Letzte Aktualisierung: 02.07.2026, 04.30 Uhr
Ein von Schottland nach Mittelschweden ziehenden Tiefs baut den anfänglichen Zwischenhochdruck über Norddeutschland ab und ein zugehöriges Frontensystem greift über. Das Wetter gestaltet sich dabei zunehmend windig und unbeständig.
GEWITTER:
Am Donnerstagnachmittag über den nördlichen Landesteilen in ein Frontensystem eingelagerte, lokale starke Gewitter mit Starkregen um 20 l/qm in kurzer Zeit und stürmische Böen um 70 km/h (Bft 8) gering wahrscheinlich.
WIND:
Am Donnerstag auflebender und von Südwest auf Nordwest drehender Wind, zunächst an der Nordsee, im Tagesverlauf auf das Binnenland und die Ostsee ausweitend.
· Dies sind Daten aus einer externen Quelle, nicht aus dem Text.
(* ===== verification/Accounts.v ===== *)
(** * Accounts: from registration to login

    [processCreateAccount] stores a salted hash of the password under a fresh id, and
    [processLogin] finds it again. *)

From S2P Require Import Prelude Values Platform Codec Pool Db Stdio StreamBuffer Streams World.
From S2P Require Import Registry Transport Session Contacts Requests Fcm Server Console Frames.
From S2P Require Import System Auth.

Local Open Scope zway_scope.
Local Open Scope Z_scope.

Section accounts.
Context `{PlatformLaws}.

Lemma newAccountId_inv s a s' :
  newAccountId s = (Ret a, s') -> db_ready s /\ s' = used s (db_mongo s) /\ is_u32 a.
Proof.
  destruct (decide (db_ready s)) as [Hr|Hr].
  2:{ destruct s as [[|c q] m]; [by intros [=]|]. exfalso. by apply Hr. }
  rewrite newAccountId_eq by done. intros [= Ha <-]. split_and!; [done..|].
  repeat case_match; simplify_eq; first [apply u32_range|unfold is_u32; lia].
Qed.

Definition account_doc (id : Z) (head : uobj) (pass salt : list Byte.byte) : doc :=
  [("id"%string, bson_u32 id);
   ("name"%string, BString (str_of head "name"));
   ("phone"%string, BString (str_of head "phone"));
   ("findByName"%string, BBool (bool_of head "findByName"));
   ("findByPhone"%string, BBool (bool_of head "findByPhone"));
   ("pass"%string, BBinData pass);
   ("salt"%string, BBinData salt)].

(** What a successful registration has done. *)
Lemma createAccount_inv p s head w w' :
  w_sessions w !! p = Some s -> processCreateAccount p head w = (Ret true, w') ->
  exists a salt pass password m', 
    ubj_buffer (ubj_get head "password") = Some password /\
    password_hash password salt = Some pass /\
    db_ready (w_db w) /\ is_u32 a /\
    (newAccountId (used (w_db w) (db_mongo (w_db w)))).1 = Ret a /\
    db_insert "zway.accounts" (account_doc a head pass salt) (db_mongo (w_db w)) = (true, m') /\
    db_mongo (w_db w') = m' /\ db_ready (w_db w') /\
    w_sessions w' = <[p := with_engine (s_engine s ++ [CallSuccess (requestId_of head)
      (Some (UBJ_OBJ [("accountId"%string, ubj_of_uint32 a)]))]) s]> (w_sessions w).
Proof.
  intros Hs. unfold processCreateAccount. cbv zeta. intros Hrun.
  rewrite (run_bind_Ret _ _ _ _ _ (run_the_status p s w Hs)) in Hrun.
  assert (Hfail : forall id m (w1 w2 : world),
            (postRequestFailure p id 0 m;; ret false)%zway w1 <> (Ret true, w2)).
  { intros id m w1 w2 Hr. by apply run_bind_inv in Hr as (? & ? & _ & [=]). }
  destruct (s_status s >=? _); [by apply Hfail in Hrun|].
  destruct (negb _ || _); [by apply Hfail in Hrun|].
  destruct (negb _ || _); [by apply Hfail in Hrun|].
  apply run_bind_inv in Hrun as (q & w1 & Hb & Hrun). apply BSON_inv in Hb as [_ ->].
  apply run_bind_inv in Hrun as (acc & w1 & Hg & Hrun).
  destruct acc; [by apply Hfail in Hrun|].
  apply on_db_inv in Hg as (d1 & Hg & ->). unfold getAccount in Hg.
  apply with_lock_inv in Hg as (Hr & _ & ->). simpl in Hrun.
  apply run_bind_inv in Hrun as (a & w1 & Hn & Hrun).
  apply on_db_inv in Hn as (d1 & Hn & ->). simpl in Hn.
  assert (Ha : (newAccountId (used (w_db w) (db_mongo (w_db w)))).1 = Ret a) by by rewrite Hn.
  apply newAccountId_inv in Hn as (Hr1 & -> & Hau). simpl in Hrun.
  destruct SHA256_Init as [ctx|] eqn:Hi; [|done].
  destruct (ubj_buffer (ubj_get head "password")) as [password|] eqn:Hpw; [|done].
  destruct (SHA256_Update ctx password) as [c1|] eqn:Hu; [|done].
  apply run_bind_inv in Hrun as (salt & w1 & Hra & Hrun).
  apply RAND_inv in Hra as (g & ->).
  destruct (SHA256_Update c1 salt ≫= _) as [pass|] eqn:Hh; [|done].
  apply run_bind_inv in Hrun as (ins & w1 & Hins & Hrun).
  apply on_db_inv in Hins as (d1 & Hins & ->). unfold insertAccount in Hins.
  apply with_lock_inv in Hins as (Hr2 & Hok & ->). simpl in Hok.
  destruct ins; cbn [negb] in Hrun; [|by apply Hfail in Hrun].
  apply run_bind_inv in Hrun as (u & w1 & Hpost & Hrun). injection Hrun as <-.
  unfold postRequestSuccess in Hpost. rewrite (run_on_session p s) in Hpost by done.
  injection Hpost as _ <-. simpl.
  set (m2 := (db_insert _ _ (db_mongo (w_db w))).2).
  exists a, salt, pass, password, m2. split_and!; try done.
  - unfold password_hash. rewrite Hi. simpl. rewrite Hu. done.
  - unfold m2, account_doc. destruct (db_insert _ _ _) as [b m3] eqn:E. simpl in *. congruence.
  - by do 3 apply used_ready.
Qed.
End accounts.

(** ** Login *)

(** The account and status of a session stay. *)
Definition sess_same (s s' : session) : Prop :=
  s_accountId s' = s_accountId s /\ s_status s' = s_status s.

#[export] Instance sess_same_preorder : PreOrder sess_same.
Proof.
  split; [by split|]. intros s1 s2 s3 [? ?] [? ?]. split; congruence.
Qed.

Section login_runs.
Context `{PlatformLaws}.

Lemma background_same {A} (m : M world A) :
  preserves background m -> preserves (world_rel sess_same) m.
Proof.
  intros Hm w. destruct (Hm w) as [Hs ? ? ?]. split; [|done..].
  intros p. destruct (Hs p) as [? ? [? ? _]|]; by constructor.
Qed.

Lemma after_login_same p head a : preserves (world_rel sess_same) (after_login p head a).
Proof.
  unfold after_login.
  pose proof (fun c => background_same _ (frame_setConfig p c)) as Hc.
  pose proof (background_same _ (frame_contact_statuses p)) as Hs.
  pose proof (background_same _ (frame_processRequests p)) as Hr.
  pose proof (frame_getInbox sess_same a) as Hi.
  frame; eauto. by intros s.
Qed.

Lemma login_accepted p s req w acc w1 :
  w_sessions w !! p = Some s -> s_status s < STATUS_LOGGEDIN ->
  hasField req "account" = true -> hasField req "password" = true ->
  let a := u32 (int_of req "account") in
  on_db (getAccount [("id"%string, bson_u32 a)]
           [("pass"%string, BInt 1); ("salt"%string, BInt 1)]) w = (Ret (Some acc), w1) ->
  verifyPassword acc (ubj_buffer (ubj_get req "password")) w1 = (Ret true, w1) ->
  let w' := (processLogin p req w).2 in
  exists s', w_sessions w' !! p = Some s' /\ s_status s' = STATUS_LOGGEDIN /\
    s_accountId s' = a /\ p ∈ listed (w_registry w') a.
Proof.
  intros Hs Hst Ha Hp a Hg Hv. cbn zeta.
  assert (Hs1 : w_sessions w1 !! p = Some s).
  { apply getAccount_inv in Hg as (-> & _). done. }
  destruct (record_login_run p s a w1 Hs1) as (reg & Hrec & Hin & _).
  set (w2 := with_registry _ _) in Hrec.
  assert (Hrun : processLogin p req w = after_login p req a w2).
  { unfold processLogin. cbv zeta. rewrite (run_bind_Ret _ _ _ _ _ (run_the_status p s w Hs)).
    assert (s_status s >=? STATUS_LOGGEDIN = false) as -> by (unfold STATUS_LOGGEDIN in *; lia).
    rewrite Ha, Hp. cbn [negb]. fold a.
    rewrite (run_bind_Ret _ _ _ _ _ Hg). rewrite (run_bind_Ret _ _ _ _ _ Hv). cbn [negb].
    rewrite login_tail. by rewrite (run_bind_Ret _ _ _ _ _ Hrec). }
  rewrite Hrun. destruct (after_login_same p req a w2) as [Hss Hreg _ _].
  specialize (Hss p). unfold w2 in Hss. simpl in Hss. rewrite lookup_insert_eq in Hss.
  inversion Hss as [? s' [E1 E2] E3 E4|]; subst. exists s'. rewrite Hreg. split_and!; done.
Qed.

Lemma login_refused p s req w acc w1 :
  w_sessions w !! p = Some s -> s_status s < STATUS_LOGGEDIN ->
  hasField req "account" = true -> hasField req "password" = true ->
  on_db (getAccount [("id"%string, bson_u32 (u32 (int_of req "account")))]
           [("pass"%string, BInt 1); ("salt"%string, BInt 1)]) w = (Ret (Some acc), w1) ->
  verifyPassword acc (ubj_buffer (ubj_get req "password")) w1 = (Ret false, w1) ->
  processLogin p req w =
    (Ret false, with_sessions (<[p := with_engine (s_engine s ++
       [CallFailure (requestId_of req) 0 "login failed"]) s]> (w_sessions w1)) w1).
Proof.
  intros Hs Hst Ha Hp Hg Hv.
  assert (Hs1 : w_sessions w1 !! p = Some s) by (apply getAccount_inv in Hg as (-> & _); done).
  unfold processLogin. cbv zeta. rewrite (run_bind_Ret _ _ _ _ _ (run_the_status p s w Hs)).
  assert (s_status s >=? STATUS_LOGGEDIN = false) as -> by (unfold STATUS_LOGGEDIN in *; lia).
  rewrite Ha, Hp. cbn [negb]. rewrite (run_bind_Ret _ _ _ _ _ Hg).
  rewrite (run_bind_Ret _ _ _ _ _ Hv). cbn [negb]. unfold bindM, postRequestFailure.
  by rewrite (run_on_session p s).
Qed.

Lemma password_hash_length pw salt digest :
  password_hash pw salt = Some digest -> length digest = 32%nat.
Proof.
  intros Hd. unfold password_hash in Hd. destruct SHA256_Init as [c|]; [simpl in Hd|done].
  destruct (SHA256_Update c pw) as [c1|]; [simpl in Hd|done].
  destruct (SHA256_Update c1 salt) as [c2|]; [simpl in Hd|done]. by eapply SHA256_length.
Qed.

Lemma verifyPassword_run acc pw salt pass w :
  bson_binData (bson_get acc "salt") = Some salt ->
  bson_binData (bson_get acc "pass") = Some pass ->
  verifyPassword acc (Some pw) w =
    (Ret (match password_hash pw salt with
          | Some digest => bool_decide (take (length pass) digest = pass)
          | None => false
          end), w).
Proof.
  intros Hsalt Hpass. unfold verifyPassword, bindM, or_throw, password_hash.
  rewrite Hsalt, Hpass. simpl. destruct SHA256_Init as [c|]; [|done]. simpl.
  destruct (SHA256_Update c pw) as [c1|]; [|done]. simpl.
  destruct (SHA256_Update c1 salt) as [c2|]; [|done]. simpl. by destruct (SHA256_Final c2).
Qed.

(** The one account with a fresh id, as a login finds it. *)
Lemma registered_account_found m m' a req pass salt :
  db_insert "zway.accounts" (account_doc a req pass salt) m = (true, m') ->
  account_ids_int m ->
  (forall d z, d ∈ docs "zway.accounts" m -> field "id" d = Some (BInt z) -> z < i32 a) ->
  let f := [("pass"%string, BInt 1); ("salt"%string, BInt 1)] in
  (db_query "zway.accounts" [("id"%string, bson_u32 a)] None 0 (Some f) m').2 = true ->
  exists acc, head (db_query "zway.accounts" [("id"%string, bson_u32 a)] None 0 (Some f) m').1 = Some acc /\
    bson_get acc "pass" = BBinData pass /\ bson_get acc "salt" = BBinData salt.
Proof.
  intros Hins Hids Hfresh f Hended. cbn zeta.
  destruct (insert_result _ _ _ _ Hins) as [(d' & Hst & Hp) _].
  destruct (db_query _ _ _ _ _ _) as [l ended] eqn:Hq. simpl in Hended. subst ended.
  destruct (query_result _ _ 0 _ _ _ _ (Z.le_refl 0) Hq) as (sel & rest & Hs & -> & Hall & _).
  rewrite (Hall eq_refl eq_refl), app_nil_r in Hs. rewrite Hp in Hs.
  assert (Hid' : field "id" d' = Some (bson_u32 a)) by by rewrite Hst.
  rewrite filter_cons_True in Hs by (apply (account_query_matches a d'); [unfold bson_u32 in *; eauto|done]).
  assert (Hnone : filter (fun d => matches [("id"%string, bson_u32 a)] d = true)
                    (docs "zway.accounts" m) = []).
  { apply filter_none. intros d Hd Hm.
    destruct (Hids d Hd) as (z & Hz & _).
    apply (account_query_matches a d) in Hm; [|eauto]. rewrite Hz in Hm. injection Hm as ->.
    specialize (Hfresh d _ Hd Hz). lia. }
  rewrite Hnone in Hs. apply Permutation_singleton_r in Hs as ->.
  exists (project (Some f) d'). split; [done|]. unfold bson_get.
  rewrite !project_field by set_solver. by rewrite !Hst.
Qed.
End login_runs.

Section registration.
Context `{PlatformLaws}.

Definition account_fields : doc := [("pass"%string, BInt 1); ("salt"%string, BInt 1)].

(** C6: Registration and login fit together. When the creation of an account has succeeded,
    the answer carries an id that no account had, and from then on a login, by any session
    that is not logged in, to that account with the password of the registration is accepted:
    the session is logged in to the account and listed for it. With a password whose salted
    hash is another one it is refused with "login failed" and the session stays as it
    was. *)
Theorem register_then_login p s req w w1 :
  w_sessions w !! p = Some s -> account_ids_int (db_mongo (w_db w)) ->
  (forall d, d ∈ docs "zway.accounts" (db_mongo (w_db w)) -> field "id" d <> Some (BInt (2 ^ 31 - 1))) ->
  newest_account (db_mongo (w_db w)) <> ([], false) ->
  processCreateAccount p req w = (Ret true, w1) ->
  exists a salt pass,
    w_sessions w1 = <[p := with_engine (s_engine s ++ [CallSuccess (requestId_of req)
      (Some (UBJ_OBJ [("accountId"%string, ubj_of_uint32 a)]))]) s]> (w_sessions w) /\
    is_u32 a /\
    (forall d, d ∈ docs "zway.accounts" (db_mongo (w_db w)) -> field "id" d <> Some (bson_u32 a)) /\
    forall q sq login w2,
      w_db w2 = w_db w1 -> w_sessions w2 !! q = Some sq -> s_status sq < STATUS_LOGGEDIN ->
      hasField login "account" = true -> hasField login "password" = true ->
      u32 (int_of login "account") = a ->
      (db_query "zway.accounts" [("id"%string, bson_u32 a)] None 0 (Some account_fields)
         (db_mongo (w_db w2))).2 = true ->
      let w3 := (processLogin q login w2).2 in
      (ubj_buffer (ubj_get login "password") = ubj_buffer (ubj_get req "password") ->
         exists s', w_sessions w3 !! q = Some s' /\ s_status s' = STATUS_LOGGEDIN /\
           s_accountId s' = a /\ q ∈ listed (w_registry w3) a) /\
      (forall other, ubj_buffer (ubj_get login "password") = Some other ->
         (forall digest, password_hash other salt = Some digest -> digest <> pass) ->
         w_sessions w3 = <[q := with_engine (s_engine sq ++
           [CallFailure (requestId_of login) 0 "login failed"]) sq]> (w_sessions w2) /\
         w_registry w3 = w_registry w2).
Proof.
  intros Hs Hids Hmax Hok Hrun.
  destruct (createAccount_inv p s req w w1 Hs Hrun)
    as (a & salt & pass & password & m' & Hpw & Hh & Hr & Hau & Ha & Hins & Hm' & Hr1 & Hss).
  assert (Hfresh : forall d z, d ∈ docs "zway.accounts" (db_mongo (w_db w)) ->
            field "id" d = Some (BInt z) -> z < i32 a).
  { destruct (newAccountId_fresh (used (w_db w) (db_mongo (w_db w))) (used_ready _ _ Hr) Hids Hmax)
      as (a' & Hrun' & [[Hbad _]|Hf]); [done|]. rewrite Hrun' in Ha. by injection Ha as <-. }
  exists a, salt, pass. split; [done|]. split; [done|]. split.
  { intros d Hd Hf. specialize (Hfresh d _ Hd Hf). lia. }
  intros q sq login w2 Hdb Hq Hst Hfa Hfp Hla Hend. cbn zeta. rewrite Hdb, Hm' in Hend.
  destruct (registered_account_found _ _ a req pass salt Hins Hids Hfresh Hend)
    as (acc & Hhead & Hpass & Hsalt). fold account_fields in Hhead.
  set (w3 := with_db (used (w_db w2) (db_mongo (w_db w2))) w2).
  assert (Hg : on_db (getAccount [("id"%string, bson_u32 a)] account_fields) w2 = (Ret (Some acc), w3)).
  { unfold on_db, zoom, getAccount. rewrite with_lock_run by (by rewrite Hdb). simpl.
    rewrite Hdb, Hm', Hhead. unfold w3. by rewrite Hdb, Hm'. }
  pose proof (password_hash_length _ _ _ Hh) as Hlen.
  assert (Hv : forall pw, verifyPassword acc (Some pw) w3 =
    (Ret (match password_hash pw salt with Some digest => bool_decide (take (length pass) digest = pass)
          | None => false end), w3)).
  { intros pw. apply verifyPassword_run; [by rewrite Hsalt, bson_binData_bin|by rewrite Hpass, bson_binData_bin]. }
  split.
  - intros Hsame. rewrite <- Hla in Hg. subst a.
    apply (login_accepted q sq login w2 acc w3 Hq Hst Hfa Hfp Hg).
    rewrite Hsame, Hpw, Hv, Hh. rewrite bool_decide_eq_true_2; [done|].
    rewrite take_ge; [done|lia].
  - intros other Hother Hne. rewrite <- Hla in Hg. subst a.
    rewrite (login_refused q sq login w2 acc w3 Hq Hst Hfa Hfp Hg); [done|].
    rewrite Hother, Hv. destruct (password_hash other salt) as [digest|] eqn:E; [|done].
    rewrite bool_decide_eq_false_2; [done|]. intros Ht. apply (Hne digest eq_refl).
    rewrite take_ge in Ht; [done|]. rewrite (password_hash_length _ _ _ E). lia.
Qed.

End registration.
Dabei bis Freitagabend an der Küste und auf Inseln Sturmböen von 80 bis 90 km/h (Bft 9), ansonsten Windböen oder stürmische Böen zwischen 55 und 65 km/h (Bft 7 bis 8). In der Nacht zum Freitag im Binnenland vorübergehend nachlassend. Nacht zum Samstag von West nach Ost allgemein nachlassender Wind.